As mentioned above there are 12 menhirs standing on the open moor, (the numbers in brackets refer to the map below) these are:
(1) Beardown Man – grid reference SX 59610 79633
(2) Drizzlecombe (a) – grid reference SX 59060 66868
(2) Drizzlecombe (b) – grid reference SX 59136 66990
(2) Drizzlecombe (c) – grid reference SX 59210 67000
(5) Hanging Stone, The – grid reference SX 58703 63703
(6) Harbourne Man – grid reference SX 69648 65060
(7) Hingston Hill – grid reference SX 58705 69275
(8) Langstone Moor – grid reference SX 55025 78766
(9) Loughtor Man – grid reference SX 65223 75386
(10) Merrivale – grid reference SX 55360 74593
(11) Shoveldon – grid reference SX 66023 85678
(12) Whitmoor Stone, The – grid reference SX 63350 89476
Of all the above menhirs, the ones that truly ‘stand alone’ or are not associated with any other feature, the candidates are; Beardown Man, Harbourne Head and the Hanging Stone. Which when compared to the neighbouring county of Cornwall is very lacking in numbers and this cannot completely be put down to damage or loss. As an idea of what is meant by isolated menhirs the picture below shows an actual photograph and a topographical 3D map of the location of Beardown Man
The map below shows the locations of the Dartmoor Menhirs, if you click on the blue circle it will take you to a photo of each one.

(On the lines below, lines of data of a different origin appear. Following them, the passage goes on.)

(** * Provider / model aggregation pipeline of the API endpoints page

    Shallow embedding of the pure helpers and of the refresh orchestrator of
    the API endpoints page ([src/unnamed/part_002]), of the older copy of the
    page ([src/unnamed/part_000]) and of the thinking-level helpers of the
    Claude settings page ([src/unnamed/part_003]).

    Text is modelled as [string] of 8-bit characters read as the code units
    U+0000..U+00FF (Latin-1); JavaScript's [trim], [toLowerCase] and the
    case folding of the regular-expression [i] flag are written out for that
    range.  The mask of [maskKey] uses U+2022, so [maskKey] works on lists of
    UTF-16 code units ([list N]). *)

From Stdlib Require Import Bool Arith Lia List String Ascii ZArith NArith.
From Stdlib Require Import Numbers.DecimalString Sorting.Permutation.
From Stdlib Require Numbers.DecimalNat.
Import ListNotations.
Open Scope string_scope.
Open Scope list_scope.
Set Warnings "-register-all".

(* ------------------------------------------------------------------ *)
(** ** Characters and strings *)

Module Text.

Definition code (c : ascii) : nat := nat_of_ascii c.

(** JavaScript [WhiteSpace] and [LineTerminator] in U+0000..U+00FF:
    TAB, LF, VT, FF, CR, SPACE, NBSP. *)
Definition is_ws (c : ascii) : bool :=
  let n := code c in
  ((Nat.leb 9 n) && (Nat.leb n 13)) || (Nat.eqb n 32) || (Nat.eqb n 160).

(** Line terminators that [.] does not match: LF and CR. *)
Definition is_line_terminator (c : ascii) : bool :=
  let n := code c in (Nat.eqb n 10) || (Nat.eqb n 13).

(** [String.prototype.toLowerCase] on U+0000..U+00FF. *)
Definition lower_char (c : ascii) : ascii :=
  let n := code c in
  if ((Nat.leb 65 n) && (Nat.leb n 90)) || ((Nat.leb 192 n) && (Nat.leb n 222) && negb (Nat.eqb n 215))
  then ascii_of_nat (n + 32) else c.

(** Canonicalize of the regular-expression [i] flag (non-unicode mode):
    the single code unit of [toUpperCase], unless the upper case is not one
    code unit (U+00DF) or maps a non-ASCII unit to ASCII.  The result may
    leave Latin-1 (U+00B5 -> U+039C, U+00FF -> U+0178), so it is an [N]. *)
Definition canonicalize (c : ascii) : N :=
  let n := code c in
  if ((Nat.leb 97 n) && (Nat.leb n 122)) || ((Nat.leb 224 n) && (Nat.leb n 254) && negb (Nat.eqb n 247))
  then N.of_nat (n - 32)
  else if Nat.eqb n 181 then 924%N
  else if Nat.eqb n 255 then 376%N
  else N.of_nat n.

Fixpoint smap (f : ascii -> ascii) (s : string) : string :=
  match s with
  | EmptyString => EmptyString
  | String c r => String (f c) (smap f r)
  end.

Definition toLowerCase (s : string) : string := smap lower_char s.

Fixpoint drop_ws (l : list ascii) : list ascii :=
  match l with
  | [] => []
  | c :: r => if is_ws c then drop_ws r else l
  end.

(** [String.prototype.trim]. *)
Definition trim (s : string) : string :=
  string_of_list_ascii
    (rev (drop_ws (rev (drop_ws (list_ascii_of_string s))))).

Definition is_empty (s : string) : bool := String.eqb s "".

Fixpoint join (sep : string) (l : list string) : string :=
  match l with
  | [] => ""
  | [x] => x
  | x :: r => x ++ sep ++ join sep r
  end.

End Text.

Import Text.

(* ------------------------------------------------------------------ *)
(** ** JSON values received from the backend *)

Module Js.

(** Numbers are modelled by their integer values. *)
Inductive jsval : Type :=
| JUndef
| JNull
| JBool (b : bool)
| JNum (n : Z)
| JStr (s : string)
| JArr (items : list jsval)
| JObj (fields : list (string * jsval)).

Definition Z_to_string (z : Z) : string := NilEmpty.string_of_int (Z.to_int z).

(** [String(v)]. *)
Fixpoint to_string (v : jsval) : string :=
  match v with
  | JUndef => "undefined"
  | JNull => "null"
  | JBool true => "true"
  | JBool false => "false"
  | JNum n => Z_to_string n
  | JStr s => s
  | JArr items =>
      join ","
        ((fix go (l : list jsval) : list string :=
            match l with
            | [] => []
            | (JUndef | JNull) :: r => "" :: go r
            | x :: r => to_string x :: go r
            end) items)
  | JObj _ => "[object Object]"
  end.

(** Own-property read [record[k]]; [JUndef] when absent. *)
Fixpoint get (fields : list (string * jsval)) (k : string) : jsval :=
  match fields with
  | [] => JUndef
  | (k', v) :: r => if String.eqb k k' then v else get r k
  end.

(** [a ?? b]. *)
Definition nullish (a b : jsval) : jsval :=
  match a with JUndef | JNull => b | _ => a end.

End Js.

Import Js.

(** [normalizeText = (value) => String(value ?? '').trim()]. *)
Definition normalizeText (v : jsval) : string := trim (to_string (nullish v (JStr ""))).

Definition normalizeStr (s : string) : string := trim s.

(** Key read from one element of the key list (shared by both copies). *)
Definition api_key_value (item : jsval) : jsval :=
  match item with
  | JStr s => JStr s
  | JObj record =>
      nullish (get record "api-key")
        (nullish (get record "apiKey")
           (nullish (get record "key") (get record "Key")))
  | _ => JStr ""
  end.

(* ------------------------------------------------------------------ *)
(** ** [normalizeApiKeyList] of the endpoints page (part_002) *)

(** The [seen] set and the [keys] array threaded through [forEach]. *)
Record key_acc := { seen : list string; keys : list string }.

Module ApiKeys.

Definition step (s : key_acc) (item : jsval) : key_acc :=
  let apiKey := normalizeText (api_key_value item) in
  if is_empty apiKey then s
  else
    let key := toLowerCase apiKey in
    if existsb (String.eqb key) s.(seen) then s
    else {| seen := key :: s.(seen); keys := s.(keys) ++ [apiKey] |}.

Definition normalizeApiKeyList (input : jsval) : list string :=
  match input with
  | JArr items => (fold_left step items {| seen := []; keys := [] |}).(keys)
  | _ => []
  end.

End ApiKeys.

(** ** [normalizeApiKeyList] of the older page copy (part_000) *)

Module LegacyApiKeys.
Lemma col_index_None cols name :
  ~ In name (map fst cols) -> col_index cols name = None.
Proof.
  induction cols as [|[n d] cols IH]; cbn; [reflexivity|]. intros H.
  destruct (String.eqb n name) eqn:E.
  - apply String.eqb_eq in E. tauto.
  - rewrite IH; [reflexivity|tauto].
Qed.

Lemma col_index_In cols name :
  In name (map fst cols) -> exists i, col_index cols name = Some i.
Proof.
  induction cols as [|[n d] cols IH]; cbn; [tauto|]. intros H.
  destruct (String.eqb n name) eqn:E; [eauto|].
  destruct H as [H|H]; [subst; rewrite String.eqb_refl in E; discriminate|].
  destruct (IH H) as [i ->]. cbn. eauto.
Qed.

Lemma col_index_nth cols i d :
  NoDup (map fst cols) -> (i < List.length cols)%nat ->
  col_index cols (fst (nth i cols d)) = Some i.
Proof.
  revert i. induction cols as [|[n dt] cols IH]; intros i Hnd Hi; cbn in *; [lia|].
  inversion Hnd as [|? ? Hn Hnd']; subst.
  destruct i as [|i]; cbn.
  - rewrite String.eqb_refl. reflexivity.
  - destruct (String.eqb n (fst (nth i cols d))) eqn:E.
    + apply String.eqb_eq in E. exfalso. apply Hn. rewrite E.
      apply in_map, nth_In. lia.
    + rewrite IH; [reflexivity|assumption|lia].
Qed.

Lemma union_columns_fresh acc cols :
  NoDup (map fst (acc ++ cols)) -> union_columns acc cols = acc ++ cols.
Proof.
  revert acc. induction cols as [|[n d] cols IH]; intros acc Hnd; cbn.
  - rewrite app_nil_r. reflexivity.
  - rewrite col_index_None.
    + rewrite IH; rewrite <- app_assoc; [reflexivity|exact Hnd].
    + rewrite map_app in Hnd. cbn in Hnd. apply NoDup_remove_2 in Hnd.
      intros Hin. apply Hnd, in_or_app. left. exact Hin.
Qed.

Lemma union_columns_known acc cols :
  (forall name, In name (map fst cols) -> In name (map fst acc)) ->
  union_columns acc cols = acc.
Proof.
  induction cols as [|[n d] cols IH]; intros H; cbn; [reflexivity|].
  destruct (col_index_In acc n (H n (or_introl eq_refl))) as [i ->].
  apply IH. intros name Hn. apply H. right. exact Hn.
Qed.

Lemma fold_union_same cols frames :
  Forall (fun f => df_columns f = cols) frames ->
  fold_left (fun acc df => union_columns acc (df_columns df)) frames cols = cols.
Proof.
  induction 1 as [|f frames Hf _ IH]; cbn; [reflexivity|].
  rewrite Hf, union_columns_known; [exact IH|auto].
Qed.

So, how do the menhirs compare, insomuch as their heights? the table below shows the modern heights recorded in 1990. The important thing to remember is that some of them are ‘shrinking’ all the time or rather the peat in which they stand is growing. This has the effect of making the menhirs shorter as the peat level rises, measurements taken previous to the 1940’s clearly show that apart from Beardown Man all the rest have lost a few centimetres over the past 50 years.

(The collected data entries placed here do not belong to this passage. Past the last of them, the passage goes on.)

(** An After channel whose deadline has come is received from at once. *)
Lemma select_due (d now : Time) (w : Sim.world) :
  d <= now ->
  Sim.select_recv (Sim.TimerChan d) None (Sim.set_wall now w)
  = Some (CaseAfter, Sim.set_wall now w).
Proof.
  intros H. unfold Sim.select_recv.
  cbn [Sim.ready ready_opt Sim.wall Sim.set_wall].
  rewrite (proj2 (Z.leb_le d now) H). reflexivity.
Qed.

(** [retry.Regular{}] of TestAttemptNextHasNext: one attempt, whenever the
    timer is asked. *)
Lemma regular_zero_example (w : Sim.world) (e : Duration) :
  0 <= e ->
  (exists s',
     run Sim.select_recv
       [CallEnv (Sim.set_wall (Sim.wall w + e)); CallNext; CallNext]
       (Start Sim.wallClock regular_zero None None w)
     = Some ([REnv; RNext true; RNext false], s')) /\
  (exists s',
     run Sim.select_recv
       [CallEnv (Sim.set_wall (Sim.wall w + e)); CallNext; CallHasNext; CallNext]
       (Start Sim.wallClock regular_zero None None w)
     = Some ([REnv; RNext true; RHasNext false; RNext false], s')).
Proof.
  intros He. unfold Start.
  cbn [Now Sim.wallClock NewTimer Regular_Strategy]. unfold Regular_NewTimer.
  set (t0 := Sim.wall w).
  split.
  - step_env. step_idle call_Next. step_owed call_Next.
    rewrite Regular_exhausted
      by (cbn [r_strategy r_start r_attempts regular_zero Min Total]; lia).
    cbv iota. unfold after_Next; cbn [att world trace running count waited].
    cbn [run ret]. eexists. reflexivity.
  - step_env. step_idle call_Next. step_owed call_HasNext.
    rewrite Regular_exhausted
      by (cbn [r_strategy r_start r_attempts regular_zero Min Total]; lia).
    cbv iota. step_idle call_Next.
    cbn [run ret]. eexists. reflexivity.
Qed.

Lemma regular_total_in_budget (t0 l : Time) (k : Z) (e : Duration) :
  l <= t0 + e -> e < 200000000 ->
  Regular_NextSleep
    {| r_strategy := regular_total; r_start := t0; r_last := l; r_attempts := k |}
    (t0 + e)
  = ((0, true),
     {| r_strategy := regular_total; r_start := t0; r_last := t0 + e + 0;
        r_attempts := k + 1 |}).
Proof.
  intros Hl He. unfold Regular_NextSleep.
  cbn [r_strategy r_start r_last r_attempts regular_total Min Delay Total].
  cbv zeta.
  destruct (Z.ltb_spec k 0) as [Hk|Hk]; [reflexivity|].
  rewrite (proj2 (Z.leb_le (l + 0) (t0 + e))) by lia.
  rewrite (proj2 (Z.ltb_lt (t0 + e + 0) (t0 + 200000000))) by lia.
  reflexivity.
Qed.

(** [retry.Regular{Total: 2e8}] of TestAttemptNextHasNext: a second attempt
    is promised within the budget and made after it; there is no third. *)
Lemma regular_total_example (w : Sim.world) (e1 e : Duration) :
  0 <= e1 < 200000000 ->
  200000000 <= e ->
  exists s',
    run Sim.select_recv
      [CallEnv (Sim.set_wall (Sim.wall w + e1)); CallNext; CallHasNext;
       CallEnv (Sim.set_wall (Sim.wall w + e)); CallHasNext; CallNext; CallNext]
      (Start Sim.wallClock regular_total None None w)
    = Some ([REnv; RNext true; RHasNext true; REnv; RHasNext true; RNext true;
             RNext false], s').
Proof.
  intros He1 He. unfold Start.
  cbn [Now Sim.wallClock NewTimer Regular_Strategy]. unfold Regular_NewTimer.
  set (t0 := Sim.wall w).
  step_env. step_idle call_Next. step_owed call_HasNext.
  rewrite regular_total_in_budget by lia.
  rewrite select_due by lia. cbv iota. cbn [is_After att world trace].
  step_env. step_idle call_HasNext. step_idle call_Next. step_owed call_Next.
  rewrite Regular_exhausted
    by (cbn [r_strategy r_start r_attempts regular_total Min Total]; lia).
  cbv iota. unfold after_Next; cbn [att world trace running count waited].
  cbn [run ret]. eexists. reflexivity.
Qed.

(** [retry.Regular{Total: 1e8, Min: 2}] of TestAttemptNextHasNext, first
    asked when the budget is used up. *)
Lemma regular_min2_example (w : Sim.world) (e : Duration) :
  100000000 <= e ->
  exists s',
    run Sim.select_recv
      [CallEnv (Sim.set_wall (Sim.wall w + e));
       CallNext; CallHasNext; CallNext; CallHasNext; CallNext]
      (Start Sim.wallClock regular_min2 None None w)
    = Some ([REnv; RNext true; RHasNext true; RNext true;
             RHasNext false; RNext false], s').
Proof.
  intros He. unfold Start.
  cbn [Now Sim.wallClock NewTimer Regular_Strategy]. unfold Regular_NewTimer.
  set (t0 := Sim.wall w).
  step_env. step_idle call_Next. step_owed call_HasNext.
  rewrite Regular_under_floor by (cbn; lia).
  cbn [r_strategy r_start r_last r_attempts regular_min2 Delay].
  rewrite select_due by lia. cbv iota. cbn [is_After att world trace].
  step_idle call_Next. step_owed call_HasNext.
  rewrite Regular_exhausted
    by (cbn [r_strategy r_start r_attempts regular_min2 Min Total]; lia).
  cbv iota. cbn [att world trace].
  step_idle call_Next.
  cbn [run ret]. eexists. reflexivity.
Qed.




(** The queries leave the strategy and the start of a Regular timer alone,
    and the attempts only grow. *)
Lemma Regular_kept (nows : list Time) :
  forall tm : regularTimer,
    r_strategy (after_queries tm nows) = r_strategy tm /\
    r_start (after_queries tm nows) = r_start tm /\
    r_attempts tm <= r_attempts (after_queries tm nows).
Proof.
  induction nows as [|now nows IH]; intros tm;
    [repeat split; try reflexivity; lia|].
  cbn [after_queries NextSleep Regular_Timer].
  destruct (IH (snd (Regular_NextSleep tm now))) as (Hs & Ht & Ha).
  rewrite Hs, Ht.
  assert (H : r_strategy (snd (Regular_NextSleep tm now)) = r_strategy tm /\
              r_start (snd (Regular_NextSleep tm now)) = r_start tm /\
              r_attempts tm <= r_attempts (snd (Regular_NextSleep tm now))).
  { unfold Regular_NextSleep. cbv zeta.
    repeat match goal with |- context [if ?c then _ else _] => destruct c end;
      cbn [snd r_strategy r_start r_attempts]; repeat split;
      try reflexivity; lia. }
  destruct H as (H1 & H2 & H3). repeat split; [assumption | assumption | lia].
Qed.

Menhir heights taken in 1990.
It is also an interesting exercise to look at the physical height of the moor in which each individual menhir stands. As can be seen from the chart below, Beardown man stands at the highest altitude at 542m whilst the Drizzlecombe (a) menhirs is sited at the lowest height which is 317m. The mean altitude of the Dartmoor menhirs is 384.6m
Having looked at the collective terms for Dartmoor menhirs, their names, locations, heights and altitudes it would be prudent to put a date on them. Menhirs are generally regarded as being a Bronze Age feature which means they were erected about 4,500 years ago although the only two that are regarded as definitely Bronze Age are Beardown Man and Harbourne Man.
Some of the menhirs have been re-used as boundary markers and have incised lettered cut into one or more of their faces, namely; Shoveldon and The Whitmoor Stone.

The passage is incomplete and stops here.